→ **INSTRUCTIONS TO FOLLOW**
Repeat the lines from the line with "Context (Hok : evolution_ok)." to the line with "Definition lengthOf (a" in the listing below, keeping both end lines and adding nothing.
TASK INPUT Start Marker
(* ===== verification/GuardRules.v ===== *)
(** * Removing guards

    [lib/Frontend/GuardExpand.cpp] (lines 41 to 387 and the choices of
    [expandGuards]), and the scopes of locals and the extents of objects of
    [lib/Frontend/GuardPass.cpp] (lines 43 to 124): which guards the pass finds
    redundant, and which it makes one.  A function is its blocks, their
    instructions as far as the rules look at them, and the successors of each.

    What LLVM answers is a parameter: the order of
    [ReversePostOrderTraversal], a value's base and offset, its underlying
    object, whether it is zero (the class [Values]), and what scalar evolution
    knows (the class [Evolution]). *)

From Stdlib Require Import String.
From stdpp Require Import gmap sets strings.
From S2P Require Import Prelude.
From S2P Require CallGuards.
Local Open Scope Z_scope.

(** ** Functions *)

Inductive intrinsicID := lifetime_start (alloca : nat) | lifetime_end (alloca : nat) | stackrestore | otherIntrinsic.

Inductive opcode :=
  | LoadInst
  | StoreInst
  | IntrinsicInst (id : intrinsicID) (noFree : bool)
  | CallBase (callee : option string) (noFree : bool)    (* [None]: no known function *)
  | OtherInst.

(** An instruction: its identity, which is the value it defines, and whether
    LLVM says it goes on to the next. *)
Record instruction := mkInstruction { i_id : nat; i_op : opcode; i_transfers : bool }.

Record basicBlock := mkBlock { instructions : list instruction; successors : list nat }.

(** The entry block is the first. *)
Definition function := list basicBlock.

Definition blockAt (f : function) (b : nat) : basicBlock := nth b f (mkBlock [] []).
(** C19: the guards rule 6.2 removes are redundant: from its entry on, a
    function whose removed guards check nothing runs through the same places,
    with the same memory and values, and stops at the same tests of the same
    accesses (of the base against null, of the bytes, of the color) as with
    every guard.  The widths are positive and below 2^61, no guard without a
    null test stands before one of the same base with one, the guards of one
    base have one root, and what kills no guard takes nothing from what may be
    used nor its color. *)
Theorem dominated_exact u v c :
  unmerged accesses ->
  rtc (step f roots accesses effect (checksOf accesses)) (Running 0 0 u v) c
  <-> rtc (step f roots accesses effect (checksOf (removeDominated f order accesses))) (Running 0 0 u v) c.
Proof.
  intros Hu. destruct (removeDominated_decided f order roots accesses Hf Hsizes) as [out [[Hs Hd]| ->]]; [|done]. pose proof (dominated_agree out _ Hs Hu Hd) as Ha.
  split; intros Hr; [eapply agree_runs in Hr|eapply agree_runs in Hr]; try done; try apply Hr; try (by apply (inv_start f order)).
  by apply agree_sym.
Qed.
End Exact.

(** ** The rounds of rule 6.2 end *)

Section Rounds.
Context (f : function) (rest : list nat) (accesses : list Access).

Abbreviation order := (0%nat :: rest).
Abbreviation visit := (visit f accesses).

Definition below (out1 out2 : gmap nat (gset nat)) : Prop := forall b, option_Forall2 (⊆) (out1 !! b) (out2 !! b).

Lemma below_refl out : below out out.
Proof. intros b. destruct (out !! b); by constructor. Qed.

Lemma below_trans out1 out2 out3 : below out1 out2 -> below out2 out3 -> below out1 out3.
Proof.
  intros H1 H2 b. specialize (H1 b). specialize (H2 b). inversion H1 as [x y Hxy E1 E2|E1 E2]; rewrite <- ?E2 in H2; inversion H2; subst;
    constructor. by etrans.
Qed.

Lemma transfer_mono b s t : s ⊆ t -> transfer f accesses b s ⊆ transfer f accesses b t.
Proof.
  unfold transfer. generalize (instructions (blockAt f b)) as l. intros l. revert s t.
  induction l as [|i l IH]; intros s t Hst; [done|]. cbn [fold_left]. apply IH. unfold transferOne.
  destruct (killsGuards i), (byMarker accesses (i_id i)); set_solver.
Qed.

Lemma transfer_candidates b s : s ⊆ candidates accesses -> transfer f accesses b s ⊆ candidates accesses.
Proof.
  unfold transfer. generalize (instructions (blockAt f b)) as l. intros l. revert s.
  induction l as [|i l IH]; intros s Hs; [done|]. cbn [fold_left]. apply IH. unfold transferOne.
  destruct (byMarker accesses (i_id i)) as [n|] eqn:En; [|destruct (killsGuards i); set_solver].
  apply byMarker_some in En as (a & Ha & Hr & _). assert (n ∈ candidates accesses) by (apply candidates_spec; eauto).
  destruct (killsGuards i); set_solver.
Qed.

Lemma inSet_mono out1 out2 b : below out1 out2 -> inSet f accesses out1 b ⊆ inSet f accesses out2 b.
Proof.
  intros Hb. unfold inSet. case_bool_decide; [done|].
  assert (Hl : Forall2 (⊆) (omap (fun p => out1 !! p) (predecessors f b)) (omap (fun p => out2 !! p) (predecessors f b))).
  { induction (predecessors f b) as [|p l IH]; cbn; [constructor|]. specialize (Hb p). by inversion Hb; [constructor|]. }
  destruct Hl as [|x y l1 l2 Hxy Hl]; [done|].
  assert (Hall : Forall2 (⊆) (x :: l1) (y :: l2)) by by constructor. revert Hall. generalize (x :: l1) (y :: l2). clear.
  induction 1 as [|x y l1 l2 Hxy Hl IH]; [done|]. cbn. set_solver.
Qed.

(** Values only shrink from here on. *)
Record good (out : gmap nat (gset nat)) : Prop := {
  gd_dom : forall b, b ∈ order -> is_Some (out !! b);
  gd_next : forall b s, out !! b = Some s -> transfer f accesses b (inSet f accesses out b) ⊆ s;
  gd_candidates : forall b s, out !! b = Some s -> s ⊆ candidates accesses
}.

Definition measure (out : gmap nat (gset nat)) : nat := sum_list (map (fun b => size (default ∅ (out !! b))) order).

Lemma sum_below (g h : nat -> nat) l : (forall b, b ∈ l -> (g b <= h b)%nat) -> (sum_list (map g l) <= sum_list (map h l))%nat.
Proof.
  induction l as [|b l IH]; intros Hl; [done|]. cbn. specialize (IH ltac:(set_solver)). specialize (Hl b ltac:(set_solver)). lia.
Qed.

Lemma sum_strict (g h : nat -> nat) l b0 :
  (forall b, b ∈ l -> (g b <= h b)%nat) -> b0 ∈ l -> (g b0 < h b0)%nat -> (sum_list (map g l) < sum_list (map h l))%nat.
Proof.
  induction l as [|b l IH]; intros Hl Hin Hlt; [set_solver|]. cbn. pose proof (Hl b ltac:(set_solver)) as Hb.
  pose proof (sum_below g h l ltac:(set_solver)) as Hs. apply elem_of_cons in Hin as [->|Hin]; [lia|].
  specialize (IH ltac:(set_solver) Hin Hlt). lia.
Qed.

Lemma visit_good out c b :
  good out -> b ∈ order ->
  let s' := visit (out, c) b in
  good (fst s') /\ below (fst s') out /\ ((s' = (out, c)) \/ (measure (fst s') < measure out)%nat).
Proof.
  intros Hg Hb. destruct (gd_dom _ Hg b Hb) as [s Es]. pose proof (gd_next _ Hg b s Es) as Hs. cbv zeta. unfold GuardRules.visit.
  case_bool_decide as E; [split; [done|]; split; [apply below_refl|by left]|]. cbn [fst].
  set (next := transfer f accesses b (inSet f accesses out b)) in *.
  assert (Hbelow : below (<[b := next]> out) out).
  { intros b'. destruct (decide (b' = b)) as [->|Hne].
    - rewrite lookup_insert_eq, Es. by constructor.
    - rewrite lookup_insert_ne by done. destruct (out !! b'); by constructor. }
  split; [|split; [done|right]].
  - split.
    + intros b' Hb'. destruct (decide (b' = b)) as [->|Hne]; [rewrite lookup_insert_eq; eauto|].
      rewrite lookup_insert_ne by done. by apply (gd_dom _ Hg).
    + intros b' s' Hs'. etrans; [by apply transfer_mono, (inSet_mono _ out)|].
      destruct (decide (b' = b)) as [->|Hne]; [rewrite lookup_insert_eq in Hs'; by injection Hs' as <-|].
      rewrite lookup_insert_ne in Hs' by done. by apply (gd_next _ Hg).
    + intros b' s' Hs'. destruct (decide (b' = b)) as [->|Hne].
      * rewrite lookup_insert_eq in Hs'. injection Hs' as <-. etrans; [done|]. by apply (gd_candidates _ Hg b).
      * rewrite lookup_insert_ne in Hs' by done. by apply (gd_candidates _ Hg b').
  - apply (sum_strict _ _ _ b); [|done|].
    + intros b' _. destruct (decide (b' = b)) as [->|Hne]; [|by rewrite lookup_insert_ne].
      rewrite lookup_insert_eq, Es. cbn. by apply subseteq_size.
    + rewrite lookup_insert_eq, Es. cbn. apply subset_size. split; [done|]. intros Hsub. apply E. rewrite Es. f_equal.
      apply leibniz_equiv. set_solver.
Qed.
TASK INPUT End Marker
TASK INPUT Start Marker
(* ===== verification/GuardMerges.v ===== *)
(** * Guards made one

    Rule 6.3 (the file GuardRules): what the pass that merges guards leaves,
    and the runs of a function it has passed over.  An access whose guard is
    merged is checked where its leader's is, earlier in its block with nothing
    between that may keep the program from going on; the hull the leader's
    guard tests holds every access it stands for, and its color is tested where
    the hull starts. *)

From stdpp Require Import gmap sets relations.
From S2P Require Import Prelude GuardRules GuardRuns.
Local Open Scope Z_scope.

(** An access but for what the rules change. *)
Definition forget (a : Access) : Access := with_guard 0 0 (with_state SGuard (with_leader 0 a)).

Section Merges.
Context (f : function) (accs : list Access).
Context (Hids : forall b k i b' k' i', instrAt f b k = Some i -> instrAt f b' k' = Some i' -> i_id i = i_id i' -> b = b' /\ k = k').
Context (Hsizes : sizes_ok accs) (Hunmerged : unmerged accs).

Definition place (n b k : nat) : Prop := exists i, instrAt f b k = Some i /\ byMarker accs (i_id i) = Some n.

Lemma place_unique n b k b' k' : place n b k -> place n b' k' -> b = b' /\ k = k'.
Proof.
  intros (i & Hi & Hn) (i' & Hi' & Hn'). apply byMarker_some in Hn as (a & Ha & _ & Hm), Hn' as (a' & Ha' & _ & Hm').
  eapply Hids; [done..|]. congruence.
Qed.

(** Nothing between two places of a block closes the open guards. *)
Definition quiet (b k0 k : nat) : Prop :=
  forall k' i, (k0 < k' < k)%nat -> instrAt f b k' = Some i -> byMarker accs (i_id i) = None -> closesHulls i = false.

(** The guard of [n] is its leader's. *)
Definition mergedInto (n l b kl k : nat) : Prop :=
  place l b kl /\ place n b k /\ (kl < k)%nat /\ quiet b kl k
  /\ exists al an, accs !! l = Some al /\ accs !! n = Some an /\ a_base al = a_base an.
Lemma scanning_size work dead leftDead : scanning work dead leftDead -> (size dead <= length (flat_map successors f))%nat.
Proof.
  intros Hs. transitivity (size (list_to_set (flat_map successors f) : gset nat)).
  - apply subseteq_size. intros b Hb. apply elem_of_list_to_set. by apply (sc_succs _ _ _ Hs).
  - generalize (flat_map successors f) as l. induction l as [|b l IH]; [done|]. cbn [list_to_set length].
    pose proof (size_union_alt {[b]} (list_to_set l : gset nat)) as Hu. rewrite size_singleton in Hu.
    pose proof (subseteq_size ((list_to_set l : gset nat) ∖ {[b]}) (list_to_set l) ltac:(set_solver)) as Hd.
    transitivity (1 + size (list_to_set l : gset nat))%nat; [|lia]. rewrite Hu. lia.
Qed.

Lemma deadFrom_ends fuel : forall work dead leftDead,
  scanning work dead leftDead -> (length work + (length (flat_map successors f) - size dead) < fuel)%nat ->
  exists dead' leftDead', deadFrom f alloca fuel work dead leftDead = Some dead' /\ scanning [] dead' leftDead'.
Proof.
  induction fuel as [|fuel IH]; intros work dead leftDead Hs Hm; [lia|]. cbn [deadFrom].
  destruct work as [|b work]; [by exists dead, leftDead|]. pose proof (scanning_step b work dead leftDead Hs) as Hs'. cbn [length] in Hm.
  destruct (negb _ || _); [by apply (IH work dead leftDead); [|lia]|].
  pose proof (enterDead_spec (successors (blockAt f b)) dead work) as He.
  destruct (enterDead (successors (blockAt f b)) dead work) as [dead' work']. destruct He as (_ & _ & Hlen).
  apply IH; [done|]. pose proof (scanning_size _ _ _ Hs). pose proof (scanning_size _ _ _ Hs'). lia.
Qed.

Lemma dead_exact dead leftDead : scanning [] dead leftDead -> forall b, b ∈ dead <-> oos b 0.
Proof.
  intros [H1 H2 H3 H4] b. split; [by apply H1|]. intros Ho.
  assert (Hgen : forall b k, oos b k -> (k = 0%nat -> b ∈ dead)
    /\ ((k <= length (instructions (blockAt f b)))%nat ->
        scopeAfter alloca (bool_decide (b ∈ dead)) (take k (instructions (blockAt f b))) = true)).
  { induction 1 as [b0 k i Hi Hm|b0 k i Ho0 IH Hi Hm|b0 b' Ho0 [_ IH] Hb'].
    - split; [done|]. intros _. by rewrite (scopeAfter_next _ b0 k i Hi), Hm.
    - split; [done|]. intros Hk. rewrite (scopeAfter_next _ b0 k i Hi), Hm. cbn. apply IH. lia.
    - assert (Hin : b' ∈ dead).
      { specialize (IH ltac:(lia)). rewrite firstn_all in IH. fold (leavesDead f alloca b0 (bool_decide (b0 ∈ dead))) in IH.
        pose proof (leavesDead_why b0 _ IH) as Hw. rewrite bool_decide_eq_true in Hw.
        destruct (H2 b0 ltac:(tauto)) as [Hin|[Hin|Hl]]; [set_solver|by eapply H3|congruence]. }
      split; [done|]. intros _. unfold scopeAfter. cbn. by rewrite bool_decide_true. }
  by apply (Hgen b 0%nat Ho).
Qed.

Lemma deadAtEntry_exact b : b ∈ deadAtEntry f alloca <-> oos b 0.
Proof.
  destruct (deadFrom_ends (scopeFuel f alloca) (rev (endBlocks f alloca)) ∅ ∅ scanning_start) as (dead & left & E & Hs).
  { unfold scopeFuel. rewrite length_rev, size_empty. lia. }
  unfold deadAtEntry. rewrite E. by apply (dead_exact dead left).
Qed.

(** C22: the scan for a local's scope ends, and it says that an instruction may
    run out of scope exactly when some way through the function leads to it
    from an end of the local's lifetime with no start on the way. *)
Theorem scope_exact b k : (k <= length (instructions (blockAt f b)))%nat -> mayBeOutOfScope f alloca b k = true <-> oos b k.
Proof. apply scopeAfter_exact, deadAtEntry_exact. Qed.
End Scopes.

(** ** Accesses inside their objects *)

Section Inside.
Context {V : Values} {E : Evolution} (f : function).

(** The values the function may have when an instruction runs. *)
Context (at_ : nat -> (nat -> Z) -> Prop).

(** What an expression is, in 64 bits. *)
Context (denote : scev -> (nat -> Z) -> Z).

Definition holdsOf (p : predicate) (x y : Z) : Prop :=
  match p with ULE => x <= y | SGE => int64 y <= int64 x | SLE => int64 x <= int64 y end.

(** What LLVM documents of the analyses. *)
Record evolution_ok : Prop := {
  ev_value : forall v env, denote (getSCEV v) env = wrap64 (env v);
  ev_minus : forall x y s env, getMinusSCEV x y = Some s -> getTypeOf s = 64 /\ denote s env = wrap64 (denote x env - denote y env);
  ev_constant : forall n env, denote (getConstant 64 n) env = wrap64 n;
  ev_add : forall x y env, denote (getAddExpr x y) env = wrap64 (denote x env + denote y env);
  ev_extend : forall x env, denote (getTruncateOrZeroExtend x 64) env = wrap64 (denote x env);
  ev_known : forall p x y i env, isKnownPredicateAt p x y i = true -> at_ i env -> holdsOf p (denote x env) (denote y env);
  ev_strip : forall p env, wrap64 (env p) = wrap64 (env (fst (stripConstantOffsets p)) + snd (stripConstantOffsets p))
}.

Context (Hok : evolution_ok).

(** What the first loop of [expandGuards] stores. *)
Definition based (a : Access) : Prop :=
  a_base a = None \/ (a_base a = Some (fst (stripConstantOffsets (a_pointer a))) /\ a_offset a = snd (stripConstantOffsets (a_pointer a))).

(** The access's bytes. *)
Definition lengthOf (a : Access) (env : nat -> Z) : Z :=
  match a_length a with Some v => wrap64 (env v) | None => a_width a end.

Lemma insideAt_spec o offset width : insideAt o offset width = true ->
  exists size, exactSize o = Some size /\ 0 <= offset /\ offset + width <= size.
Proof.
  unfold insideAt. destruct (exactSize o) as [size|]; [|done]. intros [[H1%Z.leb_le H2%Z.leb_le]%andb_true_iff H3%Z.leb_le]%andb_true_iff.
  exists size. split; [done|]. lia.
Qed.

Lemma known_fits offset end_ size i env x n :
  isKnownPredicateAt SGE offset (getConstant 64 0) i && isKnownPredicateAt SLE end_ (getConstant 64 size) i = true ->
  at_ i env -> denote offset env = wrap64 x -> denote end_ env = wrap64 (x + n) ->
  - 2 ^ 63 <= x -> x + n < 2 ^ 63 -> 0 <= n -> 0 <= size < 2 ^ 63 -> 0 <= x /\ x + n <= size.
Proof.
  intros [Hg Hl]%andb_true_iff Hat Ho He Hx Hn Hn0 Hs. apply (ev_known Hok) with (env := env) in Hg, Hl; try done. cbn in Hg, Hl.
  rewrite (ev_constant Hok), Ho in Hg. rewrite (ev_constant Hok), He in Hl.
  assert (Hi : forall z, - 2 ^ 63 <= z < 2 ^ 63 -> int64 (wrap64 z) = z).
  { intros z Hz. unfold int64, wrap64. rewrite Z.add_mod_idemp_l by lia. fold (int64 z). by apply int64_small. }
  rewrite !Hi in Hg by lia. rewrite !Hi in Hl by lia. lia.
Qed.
TASK INPUT End Marker
→ **RESPONSE AREA**
Context (Hok : evolution_ok).

(** What the first loop of [expandGuards] stores. *)
Definition based (a : Access) : Prop :=
  a_base a = None \/ (a_base a = Some (fst (stripConstantOffsets (a_pointer a))) /\ a_offset a = snd (stripConstantOffsets (a_pointer a))).

(** The access's bytes. *)
Definition lengthOf (a : Access) (env : nat -> Z) : Z :=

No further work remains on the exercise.